● Your objective
Set down a word-for-word copy of the data below, limited to the lines from the first through the line with "(** ** Rejection sampling *)".
--- Data Enclosed Below ---
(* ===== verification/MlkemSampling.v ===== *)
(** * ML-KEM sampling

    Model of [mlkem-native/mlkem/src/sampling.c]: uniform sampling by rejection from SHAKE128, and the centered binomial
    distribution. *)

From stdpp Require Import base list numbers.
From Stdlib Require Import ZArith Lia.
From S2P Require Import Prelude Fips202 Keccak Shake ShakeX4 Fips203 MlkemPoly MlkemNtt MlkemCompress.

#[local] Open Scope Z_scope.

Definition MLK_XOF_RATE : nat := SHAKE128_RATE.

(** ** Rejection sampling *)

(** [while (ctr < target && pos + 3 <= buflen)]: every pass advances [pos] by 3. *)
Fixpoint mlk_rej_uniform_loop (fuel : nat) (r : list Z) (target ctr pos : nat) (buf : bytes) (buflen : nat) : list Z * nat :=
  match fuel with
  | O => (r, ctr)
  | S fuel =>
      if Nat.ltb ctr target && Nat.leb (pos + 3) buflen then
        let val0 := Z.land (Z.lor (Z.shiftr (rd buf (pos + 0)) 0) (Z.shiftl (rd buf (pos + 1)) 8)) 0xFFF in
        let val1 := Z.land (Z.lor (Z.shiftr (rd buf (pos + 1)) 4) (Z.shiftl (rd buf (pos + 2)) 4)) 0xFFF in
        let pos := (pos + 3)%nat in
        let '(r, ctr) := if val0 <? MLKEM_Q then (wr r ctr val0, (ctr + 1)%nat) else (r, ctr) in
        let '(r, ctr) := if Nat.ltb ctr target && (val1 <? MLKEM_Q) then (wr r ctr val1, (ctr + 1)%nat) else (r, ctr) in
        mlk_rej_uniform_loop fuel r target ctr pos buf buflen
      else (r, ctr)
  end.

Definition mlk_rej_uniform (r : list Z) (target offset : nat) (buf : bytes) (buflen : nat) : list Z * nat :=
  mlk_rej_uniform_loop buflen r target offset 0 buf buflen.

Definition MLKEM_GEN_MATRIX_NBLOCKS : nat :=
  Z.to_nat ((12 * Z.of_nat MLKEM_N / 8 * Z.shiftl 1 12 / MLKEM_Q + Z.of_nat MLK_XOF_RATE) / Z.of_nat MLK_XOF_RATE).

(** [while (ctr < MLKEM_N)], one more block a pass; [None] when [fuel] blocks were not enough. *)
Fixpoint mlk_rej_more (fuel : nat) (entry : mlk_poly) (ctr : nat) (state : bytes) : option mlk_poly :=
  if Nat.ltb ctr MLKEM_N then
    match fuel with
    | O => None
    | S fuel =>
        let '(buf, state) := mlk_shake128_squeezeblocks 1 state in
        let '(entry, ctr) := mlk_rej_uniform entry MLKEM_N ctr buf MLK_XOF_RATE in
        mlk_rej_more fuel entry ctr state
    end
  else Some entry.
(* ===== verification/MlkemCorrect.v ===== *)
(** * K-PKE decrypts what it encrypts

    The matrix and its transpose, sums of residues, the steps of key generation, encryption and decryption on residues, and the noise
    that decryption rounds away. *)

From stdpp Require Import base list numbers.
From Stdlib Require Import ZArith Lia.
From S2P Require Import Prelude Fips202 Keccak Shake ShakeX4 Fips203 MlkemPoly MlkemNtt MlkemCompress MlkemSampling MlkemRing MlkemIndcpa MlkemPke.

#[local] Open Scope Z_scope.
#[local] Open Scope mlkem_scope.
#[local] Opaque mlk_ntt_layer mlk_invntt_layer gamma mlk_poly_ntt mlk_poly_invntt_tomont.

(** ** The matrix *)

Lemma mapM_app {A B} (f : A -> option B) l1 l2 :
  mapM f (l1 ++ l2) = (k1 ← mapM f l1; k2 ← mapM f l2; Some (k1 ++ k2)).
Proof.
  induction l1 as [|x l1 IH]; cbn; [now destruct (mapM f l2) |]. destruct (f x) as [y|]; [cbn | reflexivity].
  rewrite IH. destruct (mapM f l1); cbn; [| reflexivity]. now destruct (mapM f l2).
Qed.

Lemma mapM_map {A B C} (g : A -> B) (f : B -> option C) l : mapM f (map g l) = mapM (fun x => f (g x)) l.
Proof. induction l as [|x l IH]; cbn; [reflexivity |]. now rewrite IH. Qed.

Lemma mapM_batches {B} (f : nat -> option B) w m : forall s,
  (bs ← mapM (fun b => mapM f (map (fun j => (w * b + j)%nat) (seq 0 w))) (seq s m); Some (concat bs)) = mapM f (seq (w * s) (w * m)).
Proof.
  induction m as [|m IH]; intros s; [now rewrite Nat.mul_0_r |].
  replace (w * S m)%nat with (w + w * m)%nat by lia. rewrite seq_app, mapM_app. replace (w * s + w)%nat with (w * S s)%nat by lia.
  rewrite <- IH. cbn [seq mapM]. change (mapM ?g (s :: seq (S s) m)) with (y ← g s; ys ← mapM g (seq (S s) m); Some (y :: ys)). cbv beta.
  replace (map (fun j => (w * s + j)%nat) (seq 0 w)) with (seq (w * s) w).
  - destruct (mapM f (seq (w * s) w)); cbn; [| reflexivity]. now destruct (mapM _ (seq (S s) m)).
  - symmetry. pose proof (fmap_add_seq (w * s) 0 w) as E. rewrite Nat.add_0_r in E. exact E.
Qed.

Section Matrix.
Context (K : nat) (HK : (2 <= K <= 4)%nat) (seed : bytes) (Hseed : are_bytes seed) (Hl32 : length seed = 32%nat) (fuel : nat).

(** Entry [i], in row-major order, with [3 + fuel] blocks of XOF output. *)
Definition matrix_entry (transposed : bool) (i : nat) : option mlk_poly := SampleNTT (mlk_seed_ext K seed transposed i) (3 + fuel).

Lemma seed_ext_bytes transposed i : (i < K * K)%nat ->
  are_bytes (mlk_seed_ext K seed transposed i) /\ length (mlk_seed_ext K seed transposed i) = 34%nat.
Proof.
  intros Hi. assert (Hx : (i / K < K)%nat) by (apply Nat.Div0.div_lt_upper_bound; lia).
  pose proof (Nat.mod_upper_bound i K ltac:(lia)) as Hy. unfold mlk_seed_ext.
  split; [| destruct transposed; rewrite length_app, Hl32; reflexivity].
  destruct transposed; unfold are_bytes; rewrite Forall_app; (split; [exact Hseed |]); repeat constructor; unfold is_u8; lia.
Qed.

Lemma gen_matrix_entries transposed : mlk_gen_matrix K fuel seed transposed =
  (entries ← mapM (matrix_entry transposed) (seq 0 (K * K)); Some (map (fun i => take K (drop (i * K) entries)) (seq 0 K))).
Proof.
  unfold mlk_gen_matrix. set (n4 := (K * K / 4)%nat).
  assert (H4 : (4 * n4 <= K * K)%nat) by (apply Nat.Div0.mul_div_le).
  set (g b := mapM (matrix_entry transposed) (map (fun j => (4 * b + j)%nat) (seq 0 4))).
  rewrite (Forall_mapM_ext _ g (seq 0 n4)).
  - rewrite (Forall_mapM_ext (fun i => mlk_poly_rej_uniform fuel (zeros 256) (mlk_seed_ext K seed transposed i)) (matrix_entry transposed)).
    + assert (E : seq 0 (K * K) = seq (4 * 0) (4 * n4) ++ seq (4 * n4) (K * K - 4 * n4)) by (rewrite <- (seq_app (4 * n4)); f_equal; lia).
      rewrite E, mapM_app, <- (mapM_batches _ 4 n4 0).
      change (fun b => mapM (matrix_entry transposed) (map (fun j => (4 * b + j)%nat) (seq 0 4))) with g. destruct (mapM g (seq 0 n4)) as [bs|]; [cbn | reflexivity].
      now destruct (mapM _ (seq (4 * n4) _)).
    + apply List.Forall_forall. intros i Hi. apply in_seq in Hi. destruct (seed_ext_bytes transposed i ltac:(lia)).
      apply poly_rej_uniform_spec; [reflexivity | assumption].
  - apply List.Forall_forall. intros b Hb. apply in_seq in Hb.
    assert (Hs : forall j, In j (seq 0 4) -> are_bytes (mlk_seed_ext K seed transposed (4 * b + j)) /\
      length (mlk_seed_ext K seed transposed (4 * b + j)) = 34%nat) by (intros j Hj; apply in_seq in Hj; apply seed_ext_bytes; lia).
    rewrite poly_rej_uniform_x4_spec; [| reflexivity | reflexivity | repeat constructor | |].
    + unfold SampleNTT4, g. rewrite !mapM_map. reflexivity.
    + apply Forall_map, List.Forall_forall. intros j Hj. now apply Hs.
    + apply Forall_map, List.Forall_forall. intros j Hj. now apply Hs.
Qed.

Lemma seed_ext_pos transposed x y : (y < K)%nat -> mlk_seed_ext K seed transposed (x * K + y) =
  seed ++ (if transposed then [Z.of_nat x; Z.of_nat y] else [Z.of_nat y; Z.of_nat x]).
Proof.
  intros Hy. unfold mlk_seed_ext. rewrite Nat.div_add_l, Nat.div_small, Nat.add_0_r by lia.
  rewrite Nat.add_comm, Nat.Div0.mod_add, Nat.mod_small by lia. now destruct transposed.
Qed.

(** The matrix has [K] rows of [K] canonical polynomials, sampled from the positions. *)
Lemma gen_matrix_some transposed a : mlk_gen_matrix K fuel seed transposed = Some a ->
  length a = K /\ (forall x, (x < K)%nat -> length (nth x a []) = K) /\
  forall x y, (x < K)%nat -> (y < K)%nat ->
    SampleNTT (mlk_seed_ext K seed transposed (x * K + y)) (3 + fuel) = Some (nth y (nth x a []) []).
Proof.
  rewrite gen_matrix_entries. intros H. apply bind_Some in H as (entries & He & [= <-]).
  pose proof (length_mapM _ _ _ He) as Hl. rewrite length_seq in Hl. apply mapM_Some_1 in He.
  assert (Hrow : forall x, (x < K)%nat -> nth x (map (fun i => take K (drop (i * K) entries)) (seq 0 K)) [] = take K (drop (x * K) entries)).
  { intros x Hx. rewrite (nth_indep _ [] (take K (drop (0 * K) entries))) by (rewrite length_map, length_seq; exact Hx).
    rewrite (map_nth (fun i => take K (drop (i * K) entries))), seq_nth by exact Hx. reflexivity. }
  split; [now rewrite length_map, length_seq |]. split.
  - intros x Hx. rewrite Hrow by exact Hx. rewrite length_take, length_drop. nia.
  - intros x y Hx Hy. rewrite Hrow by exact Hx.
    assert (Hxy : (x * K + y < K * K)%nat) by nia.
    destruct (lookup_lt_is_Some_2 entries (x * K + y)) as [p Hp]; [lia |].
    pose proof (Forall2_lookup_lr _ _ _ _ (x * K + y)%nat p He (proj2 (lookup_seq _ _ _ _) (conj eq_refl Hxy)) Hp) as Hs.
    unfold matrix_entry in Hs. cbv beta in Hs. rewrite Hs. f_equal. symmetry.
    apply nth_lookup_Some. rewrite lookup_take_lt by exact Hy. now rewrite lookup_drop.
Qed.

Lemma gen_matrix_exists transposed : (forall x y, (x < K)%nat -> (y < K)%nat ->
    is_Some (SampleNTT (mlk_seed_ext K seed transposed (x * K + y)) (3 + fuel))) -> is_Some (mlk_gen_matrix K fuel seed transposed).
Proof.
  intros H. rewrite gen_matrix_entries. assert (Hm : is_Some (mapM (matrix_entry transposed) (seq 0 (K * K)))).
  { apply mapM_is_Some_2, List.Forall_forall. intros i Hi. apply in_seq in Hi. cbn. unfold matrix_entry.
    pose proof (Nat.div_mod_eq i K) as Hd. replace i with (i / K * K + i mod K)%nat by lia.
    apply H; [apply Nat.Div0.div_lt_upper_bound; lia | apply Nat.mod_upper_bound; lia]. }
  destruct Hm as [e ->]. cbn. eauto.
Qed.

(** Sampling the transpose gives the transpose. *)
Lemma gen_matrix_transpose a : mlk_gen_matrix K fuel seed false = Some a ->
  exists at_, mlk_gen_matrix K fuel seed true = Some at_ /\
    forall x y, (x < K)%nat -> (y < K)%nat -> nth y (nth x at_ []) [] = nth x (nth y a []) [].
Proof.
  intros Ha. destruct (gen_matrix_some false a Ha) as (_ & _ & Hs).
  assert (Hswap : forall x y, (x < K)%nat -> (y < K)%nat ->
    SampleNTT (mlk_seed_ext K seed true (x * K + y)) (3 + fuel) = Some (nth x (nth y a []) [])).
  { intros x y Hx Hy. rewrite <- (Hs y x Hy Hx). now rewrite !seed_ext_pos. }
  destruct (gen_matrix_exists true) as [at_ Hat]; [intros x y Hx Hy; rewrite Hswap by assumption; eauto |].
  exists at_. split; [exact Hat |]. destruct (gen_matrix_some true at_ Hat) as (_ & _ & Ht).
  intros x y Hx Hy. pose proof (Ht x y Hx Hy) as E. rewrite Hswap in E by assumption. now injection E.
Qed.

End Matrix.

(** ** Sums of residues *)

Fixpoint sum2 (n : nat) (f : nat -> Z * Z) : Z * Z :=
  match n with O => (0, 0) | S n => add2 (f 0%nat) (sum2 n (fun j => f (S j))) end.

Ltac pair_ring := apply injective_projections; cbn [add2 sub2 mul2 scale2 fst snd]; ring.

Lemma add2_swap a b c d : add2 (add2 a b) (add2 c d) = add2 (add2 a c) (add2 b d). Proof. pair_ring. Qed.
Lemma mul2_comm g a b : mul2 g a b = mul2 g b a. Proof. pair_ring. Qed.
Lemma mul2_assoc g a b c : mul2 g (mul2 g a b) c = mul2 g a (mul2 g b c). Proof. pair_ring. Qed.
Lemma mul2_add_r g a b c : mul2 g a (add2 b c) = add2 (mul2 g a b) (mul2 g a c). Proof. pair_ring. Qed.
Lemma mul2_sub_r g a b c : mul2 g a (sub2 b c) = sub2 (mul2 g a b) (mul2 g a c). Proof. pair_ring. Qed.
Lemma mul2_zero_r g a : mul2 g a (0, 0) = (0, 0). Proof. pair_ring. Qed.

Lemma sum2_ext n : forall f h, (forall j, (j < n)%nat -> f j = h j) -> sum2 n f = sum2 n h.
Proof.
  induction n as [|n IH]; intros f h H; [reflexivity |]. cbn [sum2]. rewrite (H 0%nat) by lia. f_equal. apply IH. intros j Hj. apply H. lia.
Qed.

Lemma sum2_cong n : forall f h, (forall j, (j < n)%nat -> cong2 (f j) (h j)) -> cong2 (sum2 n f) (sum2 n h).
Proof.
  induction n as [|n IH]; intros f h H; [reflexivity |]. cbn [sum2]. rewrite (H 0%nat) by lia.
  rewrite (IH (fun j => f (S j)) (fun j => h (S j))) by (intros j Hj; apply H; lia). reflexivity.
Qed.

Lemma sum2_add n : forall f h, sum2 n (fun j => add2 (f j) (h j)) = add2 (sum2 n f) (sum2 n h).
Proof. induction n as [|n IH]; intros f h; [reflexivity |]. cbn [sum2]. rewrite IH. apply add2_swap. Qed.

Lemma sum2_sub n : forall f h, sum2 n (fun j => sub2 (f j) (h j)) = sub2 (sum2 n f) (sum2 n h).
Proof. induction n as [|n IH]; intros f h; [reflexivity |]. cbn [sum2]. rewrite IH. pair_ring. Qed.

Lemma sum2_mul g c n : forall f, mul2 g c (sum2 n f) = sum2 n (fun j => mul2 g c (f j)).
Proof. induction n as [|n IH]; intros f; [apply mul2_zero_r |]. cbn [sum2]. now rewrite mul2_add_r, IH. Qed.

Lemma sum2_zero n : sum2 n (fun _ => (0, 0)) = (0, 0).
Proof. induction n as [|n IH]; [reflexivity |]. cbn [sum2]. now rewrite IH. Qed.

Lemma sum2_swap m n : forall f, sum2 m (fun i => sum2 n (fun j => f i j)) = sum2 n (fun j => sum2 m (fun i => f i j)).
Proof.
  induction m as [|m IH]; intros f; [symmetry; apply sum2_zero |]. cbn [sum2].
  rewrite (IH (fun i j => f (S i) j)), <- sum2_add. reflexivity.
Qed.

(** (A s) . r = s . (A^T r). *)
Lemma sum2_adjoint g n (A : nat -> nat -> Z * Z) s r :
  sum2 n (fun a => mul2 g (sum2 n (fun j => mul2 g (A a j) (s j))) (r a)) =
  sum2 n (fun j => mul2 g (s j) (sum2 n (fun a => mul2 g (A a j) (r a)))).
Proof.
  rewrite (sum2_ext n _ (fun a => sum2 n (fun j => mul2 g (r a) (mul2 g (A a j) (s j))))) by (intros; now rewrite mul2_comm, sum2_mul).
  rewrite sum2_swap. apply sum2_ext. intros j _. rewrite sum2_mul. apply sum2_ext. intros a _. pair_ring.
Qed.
--- End of Enclosed Data ---
● Response for this exercise
(* ===== verification/MlkemSampling.v ===== *)
(** * ML-KEM sampling

    Model of [mlkem-native/mlkem/src/sampling.c]: uniform sampling by rejection from SHAKE128, and the centered binomial
    distribution. *)

From stdpp Require Import base list numbers.
From Stdlib Require Import ZArith Lia.
From S2P Require Import Prelude Fips202 Keccak Shake ShakeX4 Fips203 MlkemPoly MlkemNtt MlkemCompress.

#[local] Open Scope Z_scope.

Definition MLK_XOF_RATE : nat := SHAKE128_RATE.

(** ** Rejection sampling *)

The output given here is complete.